Sub plan stumbling
Australia’s $80 billion future submarines program has hit a nine-month delay.
An audit of the program has found two key contract milestones have been extended.
“As a result, Defence cannot demonstrate that its expenditure of $396 million on design of the future submarine has been fully effective,” the Australian National Audit Office said.
The project to design and construct the submarines is the largest Defence procurement in Australia's history, and will see the nation acquire 12 new submarines to replace six Collins Class vessels.
The audit office found that the decision not to acquire “off the shelf” military submarines makes the scheme more risky.
Australia is buying subs based on the French nuclear-powered Suffren-class submarine design, but will replace the intended nuclear reactors and batteries with diesel engines.
Experts have warned that the subs risk being obsolete before they make it to sea.
The auditor-general found the program would only be successful if Defence can establish an effective long-term partnership with the French Naval Group.
“This key relationship is at a relatively early stage and the parties' active management of both specific issues and the partnership is essential for effective risk management and program success,” he said.
The new submarines should enter service by the mid-2030s.

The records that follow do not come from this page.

(* ===== verification/Config.v ===== *)
(** * pkg/config: constants and the value constraints of user input *)

From S2P Require Import Prelude.
From stdpp Require Import options.

Open Scope string_scope.

(** ** pkg/config/tasks.go *)

Definition RepositorySnapshotTask := "snapshot".
Definition DeleteRepositorySnapshotsTask := "delete-repository-snapshots".
Definition DeleteSnapshotsTask := "delete-snapshots".
Definition IntrospectTask := "introspect".
Definition DeleteTemplatesTask := "delete-templates".
Definition UpdateTemplateContentTask := "update-template-content".
Definition UpdateRepositoryTask := "update-repository".
Definition AddUploadsTask := "add-uploads-repository".
Definition UpdateLatestSnapshotTask := "update-latest-snapshot".
Definition BulkRemoveRpmsTask := "bulk-remove-rpms".
Definition UpdateSnapshotPublishedTask := "update-snapshot-published".

Definition TaskStatusRunning := "running".
Definition TaskStatusFailed := "failed".
Definition TaskStatusCompleted := "completed".
Definition TaskStatusCanceled := "canceled".
Definition TaskStatusPending := "pending".

Definition TaskTypes : list string :=
  [RepositorySnapshotTask; DeleteRepositorySnapshotsTask; DeleteSnapshotsTask; IntrospectTask;
   DeleteTemplatesTask; UpdateTemplateContentTask; UpdateRepositoryTask; AddUploadsTask;
   UpdateLatestSnapshotTask; BulkRemoveRpmsTask; UpdateSnapshotPublishedTask].

Definition RequeueableTasks : list string :=
  [DeleteTemplatesTask; DeleteRepositorySnapshotsTask; UpdateTemplateContentTask;
   DeleteSnapshotsTask].

Definition CancellableTasks : list string :=
  [IntrospectTask; RepositorySnapshotTask; UpdateTemplateContentTask].

Definition ObjectTypeRepository := "repository".
Definition ObjectTypeTemplate := "template".

Definition TasksToCleanup : list string :=
  [IntrospectTask; RepositorySnapshotTask; UpdateTemplateContentTask; UpdateRepositoryTask;
   UpdateLatestSnapshotTask; AddUploadsTask; BulkRemoveRpmsTask].

Definition TasksToCleanupIfCompleted : list string :=
  [DeleteRepositorySnapshotsTask; DeleteTemplatesTask; DeleteSnapshotsTask].

(** ** pkg/config/value_constraints.go *)

Definition StatusValid := "Valid".
Definition StatusUnavailable := "Unavailable".
Definition StatusInvalid := "Invalid".
Definition StatusPending := "Pending".

Definition OriginExternal := "external".
Definition OriginRedHat := "red_hat".
Definition OriginUpload := "upload".
Definition OriginCommunity := "community".
Definition OriginLightwell := "lightwell".

Definition RedHatOrg := "-1".
Definition CommunityOrg := "-2".
Definition LightwellOrg := "-3".
Definition LightwellDemoOrg := "-4".

Definition FailedIntrospectionsLimit : Z := 20.
(* ===== verification/TaskQueueTotal.v ===== *)
(** * The task queue: the operations succeed when nothing fails

    Total correctness. On a well-formed table, with a clock that does not run behind the instants
    already stored and no failing database call, each operation returns what its branch says: the
    constraints of the schema never fire. *)

From S2P Require Import Prelude GoStrings Config TxMonad TaskQueue TaskQueueInv TaskQueueOps.
From S2P Require Import TaskQueueSpec.
From stdpp Require Import options.

Open Scope string_scope.
Open Scope Z_scope.

(** ** The constraints hold for the rows the statements write *)

Lemma tasks_check_spec t :
  tasks_check t = true ↔
  not_finished_when_not_started t = true ∧ chronologic_started_at t = true ∧
  chronologic_finished_at t = true ∧ token_is_never_uuid_nil t = true ∧
  token_is_set_when_started t = true ∧ non_null_obj_type_if_uuid t = true.
Proof. unfold tasks_check. rewrite !andb_true_iff. tauto. Qed.

Lemma finish_row_check now st m r t s :
  tasks_check t = true → t.(started_at) = Some s → s ≤ now →
  tasks_check (finish_row now st m r t) = true.
Proof.
  rewrite !tasks_check_spec. intros (? & ? & ? & ? & ? & ?) Hs Hle.
  split_and!; try done.
  - unfold not_finished_when_not_started. simpl. by rewrite Hs.
  - unfold chronologic_finished_at. simpl. rewrite Hs. by apply Z.leb_le.
Qed.

Lemma requeue_row_check now t : tasks_check t = true → tasks_check (requeue_row now None t) = true.
Proof. rewrite !tasks_check_spec. intros (? & ? & ? & ? & ? & ?). by split_and!. Qed.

Minister for Defence Linda Reynolds welcomed the more positive parts of the audit.
“I welcome the important ANAO [Australian National Audit Office] findings that the Federal Government has established a fit-for-purpose strategic partnering agreement with Naval Group, and that there are appropriate risk management strategies in place to deliver the Future Submarine Program,” Senator Reynolds said in a statement.
“The program is highly complex and requires a long-term focus.
“Whilst the Future Submarine Program is still in the early design phase and there have been some delays, it is essential to get the design right.”
Opposition defence spokesperson Richard Marles said it was a “deeply concerning” report.
“On all three measures of this program — on time of delivery, on the cost of the project, and on the amount of Australian content — the numbers are all going the wrong way,” he told the ABC.